JOHANNESBURG, South Africa - Astonished officials here and across southern Africa cheered yesterday as they learned that the Bush administration planned to spend $10 billion more on AIDS drugs, education, specialized laboratories and doctors in African nations ravaged by the disease.
Five countries in southern Africa, the hardest-hit region, stand to benefit from the new spending over five years.
The initiative, which was announced by President Bush on Tuesday, is intended to provide AIDS drugs for 2 million people, care for 10 million AIDS patients and orphans, and provide education to prevent the epidemic. The plan will also cover AIDS projects in Haiti and Guyana.
Congress must first approve the program, which is in addition to $5 billion of previously announced spending, and officials scrambled yesterday for details about how it would work.
Some officials worried that the Bush administration might not finance condoms. But administration officials said yesterday that condom distribution would be a part of the aid plan.
Others noted that money would have little effect on a continent where nearly 30 million people are infected with HIV, the virus that causes acquired immune deficiency syndrome.
The United Nations estimates that by 2005 about $10.5 billion will be needed each year to cover the costs of the worldwide epidemic.
But that did not stop people from praising the American government, which said it was tripling its spending on AIDS. In the past, critics had often accused the Bush administration of doing too little to stop AIDS.
"My prayer is that when this funding comes we'll see a reduction of people being affected by AIDS," said Prega Ramsany, executive director of the Southern African Development Community, which represents most countries in this region.

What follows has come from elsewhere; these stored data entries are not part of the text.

(* ===== verification/Devicetree.v ===== *)
(** * The device tree parser: [src/drivers/devicetree.c]

    The blob is a memory object at the address [base]; a position in it is an
    offset, and reading outside of it is undefined.  The initialisers of the drivers
    are parameters: [Virtio] and [Pl011] model them over their own states.  The loops
    run with fuel.  Messages are left out. *)
From Stdlib Require Import String.
From S2P Require Import Prelude KernelLib Device Virtio.
Import CString Memory.
Open Scope list_scope.
Open Scope Z_scope.

Module Devicetree.

Definition FDT_MAGIC : Z := 3490578157.
Definition FDT_BEGIN_NODE : Z := 1.
Definition FDT_END_NODE : Z := 2.
Definition FDT_PROP : Z := 3.
Definition FDT_NOP : Z := 4.
Definition FDT_END : Z := 9.

(** The offsets of the members of [fdt_header_t] that are read. *)
Definition hdr_magic : Z := 0.
Definition hdr_off_dt_struct : Z := 8.
Definition hdr_off_dt_strings : Z := 12.
Definition hdr_version : Z := 20.

Record dt_device := DtDevice {
  name : bytes;
  compatible : bytes;
  reg_base : Z;
  reg_size : Z;
  interrupt : Z
}.
Definition sizeof_dt_device : Z := 544.

Definition fdt32_to_cpu (x : Z) : Z := le_val (reverse (le_bytes 4 x)).
Definition fdt64_to_cpu (x : Z) : Z := le_val (reverse (le_bytes 8 x)).

Section parser.
Context {W : Type} (heap_of : W -> Z) (set_heap : Z -> W -> W).
Context (virtio_mmio_init pl011_init : Z -> W -> option W).
Context (base : Z) (blob : bytes).

(** The rest of the system and [dt_devices], newest first, with their addresses. *)
Record dt := Dt { world : W; dt_devices : list (Z * dt_device) }.

Definition rd32 (p : Z) : option Z := ld blob p 4.
Definition from (p : Z) : bytes := if 0 <=? p then drop (Z.to_nat p) blob else [].
Definition align4 (p : Z) : Z := ALIGN_UP (u64 (base + p)) 4 - base.

Definition fdt_string (offset : Z) : option Z :=
  w ← rd32 hdr_off_dt_strings; Some (fdt32_to_cpu w + offset).
Definition fdt_struct_base : option Z :=
  w ← rd32 hdr_off_dt_struct; Some (fdt32_to_cpu w).

Definition device_register_dt (p : Z) (dt_dev : dt_device) (w : W) : option W :=
  r ← strncmp (compatible dt_dev) (str "virtio,mmio" ++ [0]) 11;
  if r =? 0 then virtio_mmio_init p w
  else
    r ← strncmp (compatible dt_dev) (str "arm,pl011" ++ [0]) 9;
    if r =? 0 then pl011_init p w else Some w.

(** The local variables of [dt_parse_node]. *)
Record locals := Locals { l_name : bytes; l_compatible : bytes; l_base : Z; l_size : Z; l_interrupt : Z }.
Definition locals0 : locals := Locals (replicate 256 0) (replicate 256 0) 0 0 0.

(** The loop that looks for the end of a name, a byte at a time. *)
Fixpoint skip_name (fuel : nat) (p : Z) : outcome Z :=
  w ← need (rd32 p);
  if w =? 0 then Ret p else match fuel with O => More | S fuel' => skip_name fuel' (p + 1) end.

(** One property, whose length and name offset have been read; [p] is at its data. *)
Definition read_prop (p len nameoff : Z) (l : locals) : option locals :=
  prop_name ← fdt_string nameoff;
  r ← strcmp (from prop_name) (str "compatible" ++ [0]);
  if (r =? 0) && (0 <? len) then
    c ← strncpy (l_compatible l) (from p) 255;
    Some (Locals (l_name l) c (l_base l) (l_size l) (l_interrupt l))
  else
    r ← strcmp (from prop_name) (str "reg" ++ [0]);
    if (r =? 0) && (8 <=? len) then
      b ← rd32 p; s ← rd32 (p + 4);
      Some (Locals (l_name l) (l_compatible l) (fdt32_to_cpu b) (fdt32_to_cpu s) (l_interrupt l))
    else
      r ← strcmp (from prop_name) (str "interrupts" ++ [0]);
      if (r =? 0) && (4 <=? len) then
        i ← rd32 p;
        Some (Locals (l_name l) (l_compatible l) (l_base l) (l_size l) (fdt32_to_cpu i))
      else Some l.

(** The end of a node: a device is added. *)
Definition end_node (l : locals) (s : dt) : option dt :=
  n ← strlen (l_name l);
  add ← (if 0 <? n then c ← strlen (l_compatible l); Some (0 <? c) else Some false);
  if add : bool then
    let '(p, heap) := malloc (heap_of (world s)) sizeof_dt_device in
    let w := set_heap heap (world s) in
    match p with
    | None => Some (Dt w (dt_devices s))
    | Some p =>
        nm ← strncpy (replicate 256 0) (l_name l) 255;
        c ← strncpy (replicate 256 0) (l_compatible l) 255;
        let dev := DtDevice nm c (l_base l) (l_size l) (l_interrupt l) in
        w ← device_register_dt p dev w;
        Some (Dt w ((p, dev) :: dt_devices s))
    end
  else Some s.

Fixpoint node_loop (fuel : nat) (p : Z) (l : locals) (s : dt) : outcome (Z * dt) :=
  match fuel with
  | O => More
  | S fuel' =>
      w ← need (rd32 p);
      let token := fdt32_to_cpu w in
      let p := p + 4 in
      if token =? FDT_BEGIN_NODE then
        q ← skip_name (length blob) p;
        nm ← need (strncpy (l_name l) (from p) 255);
        node_loop fuel' (align4 q) (Locals nm (l_compatible l) (l_base l) (l_size l) (l_interrupt l)) s
      else if token =? FDT_PROP then
        len ← need (rd32 p);
        nameoff ← need (rd32 (p + 4));
        let len := fdt32_to_cpu len in
        let p := p + 8 in
        l ← need (read_prop p len (fdt32_to_cpu nameoff) l);
        node_loop fuel' (align4 (p + len)) l s
      else if token =? FDT_END_NODE then
        s ← need (end_node l s);
        Ret (p, s)
      else if token =? FDT_NOP then node_loop fuel' p l s
      else if token =? FDT_END then Ret (p, s)
      else node_loop fuel' p l s
  end.

Definition dt_parse_node (fuel : nat) (p : Z) (s : dt) : outcome (Z * dt) := node_loop fuel p locals0 s.

Fixpoint dt_loop (fuel : nat) (p : Z) (s : dt) : outcome dt :=
  match fuel with
  | O => More
  | S fuel' =>
      w ← need (rd32 p);
      let token := fdt32_to_cpu w in
      if token =? FDT_END then Ret s
      else if token =? FDT_BEGIN_NODE then
        r ← dt_parse_node fuel p s;
        dt_loop fuel' r.1 r.2
      else dt_loop fuel' (p + 4) s
  end.

(** [given]: the address is not null. *)
Definition dt_init (fuel : nat) (given : bool) (s : dt) : outcome dt :=
  if negb given then Ret s
  else
    w ← need (rd32 hdr_magic);
    if negb (fdt32_to_cpu w =? FDT_MAGIC) then Ret s
    else
      _ ← need (rd32 hdr_version);
      p ← need fdt_struct_base;
      dt_loop fuel p s.

Fixpoint find_device (l : list (Z * dt_device)) (c : bytes) : option (option (Z * dt_device)) :=
  match l with
  | [] => Some None
  | e :: l' =>
      r ← strncmp (compatible e.2) c 256;
      if r =? 0 then Some (Some e) else find_device l' c
  end.
Definition dt_find_device (s : dt) (c : bytes) : option (option (Z * dt_device)) := find_device (dt_devices s) c.

(** ** The parser ends *)
Hypothesis base_ok : 0 <= base /\ base mod 4 = 0 /\ base + lenZ blob + 4294967300 <= 2 ^ 64.

Lemma fdt32_range x : 0 <= fdt32_to_cpu x < 4294967296.
Proof.
  unfold fdt32_to_cpu. pose proof (le_val_bound (reverse (le_bytes 4 x))) as Hb. unfold lenZ in Hb.
  rewrite length_reverse, length_le_bytes in Hb. exact Hb.
Qed.

Lemma fdt_align_spec p : 0 <= p <= lenZ blob + 4294967296 -> align4 p = (p + 3) / 4 * 4.
Proof.
  intros Hp. change (2 ^ 64) with 18446744073709551616 in base_ok. unfold align4. rewrite u64_id by (red; lia).
  change 4 with (2 ^ 2) at 1. rewrite ALIGN_UP_pow2 by (change (2 ^ 64) with 18446744073709551616; lia).
  change (2 ^ 2) with 4. dlia.
Qed.

Lemma rd32_in p w : rd32 p = Some w -> 0 <= p /\ p + 4 <= lenZ blob.
Proof. intros Hr. apply ld_inv in Hr as (? & ? & _). lia. Qed.

Lemma skip_name_ends fuel : forall p, 0 <= p -> lenZ blob < p + Z.of_nat fuel + 4 ->
  match skip_name fuel p with Ret q => p <= q <= lenZ blob | Undef => True | More => False end.
Proof.
  induction fuel as [|fuel IH]; intros p Hp Hf; cbn [skip_name]; destruct (rd32 p) as [w|] eqn:E; cbn; try done;
    apply rd32_in in E; [lia|]. destruct (w =? 0); [lia|].
  specialize (IH (p + 1) ltac:(lia) ltac:(lia)). destruct (skip_name fuel (p + 1)); try done. lia.
Qed.

(** A token is at least four bytes, so the fuel outlasts the blob. *)
Lemma node_loop_ends fuel : forall p l s, 0 <= p -> (0 < fuel)%nat -> lenZ blob < p + 4 * Z.of_nat fuel ->
  match node_loop fuel p l s with Ret (q, _) => p + 4 <= q | Undef => True | More => False end.
Proof.
  induction fuel as [|fuel IH]; intros p l s Hp H0 Hf; [lia|]. cbn [node_loop].
  destruct (rd32 p) as [w|] eqn:E; [|done]. cbn [need mbind outcome_bind]. apply rd32_in in E.
  assert (forall p' l s, p + 4 <= p' ->
    match node_loop fuel p' l s with Ret (q, _) => p + 4 <= q | Undef => True | More => False end) as IH'.
  { intros p' l' s' Hp'. specialize (IH p' l' s' ltac:(lia) ltac:(lia) ltac:(lia)). destruct (node_loop fuel p' l' s') as [[]| |]; lia || done. }
  destruct (_ =? FDT_BEGIN_NODE).
  { pose proof (skip_name_ends (length blob) (p + 4) ltac:(lia) ltac:(unfold lenZ in *; lia)) as Hq.
    destruct (skip_name (length blob) (p + 4)) as [q| |]; [|done|done]. cbn [mbind outcome_bind].
    destruct (strncpy _ _ _); [|done]. cbn [need mbind outcome_bind]. apply IH'. rewrite fdt_align_spec by lia. dlia. }
  destruct (_ =? FDT_PROP).
  { destruct (rd32 (p + 4)) as [len|] eqn:E1; [|done]. cbn [need mbind outcome_bind].
    destruct (rd32 (p + 4 + 4)) as [nameoff|] eqn:E2; [|done]. cbn [need mbind outcome_bind]. apply rd32_in in E2.
    destruct (read_prop _ _ _ _); [|done]. cbn [need mbind outcome_bind]. apply IH'. pose proof (fdt32_range len).
    rewrite fdt_align_spec by lia. dlia. }
  destruct (_ =? FDT_END_NODE); [destruct (end_node l s); [cbn; lia|done]|].
  destruct (_ =? FDT_NOP); [apply IH'; lia|]. destruct (_ =? FDT_END); [lia|]. apply IH'. lia.
Qed.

In Botswana, officials said they hoped the money would be used to buy AIDS drugs and to hire more doctors and nurses. Botswana is the only country in Africa to commit to providing AIDS drugs to all its residents. But the disease is killing Botswana's nurses and doctors, and the country is struggling to fill the gap.
"This news is a very encouraging thing to us in Africa," Abinel Whendero, acting coordinator of the government's National AIDS Coordinating Agency, said of the Bush plan. "The scourge is taking its human toll here."
Stephen Lewis, the U.N. envoy for AIDS in Africa, hailed the new spending as "a dramatic signal from the U.S. administration that it is ready to confront the pandemic."
He said he hoped other wealthy countries would follow suit.
"The international delinquency that has haunted the response to AIDS in Africa is hardly that of the United States alone; it extends, without exception, to all the wealthy donor nations," said Lewis, who was visiting Johannesburg as part of a fact-finding mission in the region.
The Bush administration said the program would focus on South Africa, Botswana, Namibia, Mozambique, Zambia, Uganda, Tanzania, Kenya, Ethiopia, Nigeria and Ivory Coast. Southern Africa has the world's highest rates of infection. In Botswana, for instance, nearly 40 percent of all adults are believed to be infected.
About $1 billion of the $10 billion in new spending is expected to go to a new global fund to fight AIDS. Until now the Bush administration has been criticized for contributing $500 million to the fund, which also finances projects that combat malaria and tuberculosis.
Many questions remain about how the program will work. AIDS experts still do not know whether Washington will provide money to governments or direct its financing to specific projects.
But even with those lingering questions, regular critics of the American government took pains to praise the step forward.
"Look, more money for AIDS is good news," said Ellen 't Hoen of Doctors Without Borders, a medical charity that has led the fight for lower-priced AIDS drugs and has criticized the Bush administration. "This is a significant increase over what the U.S. government is spending now."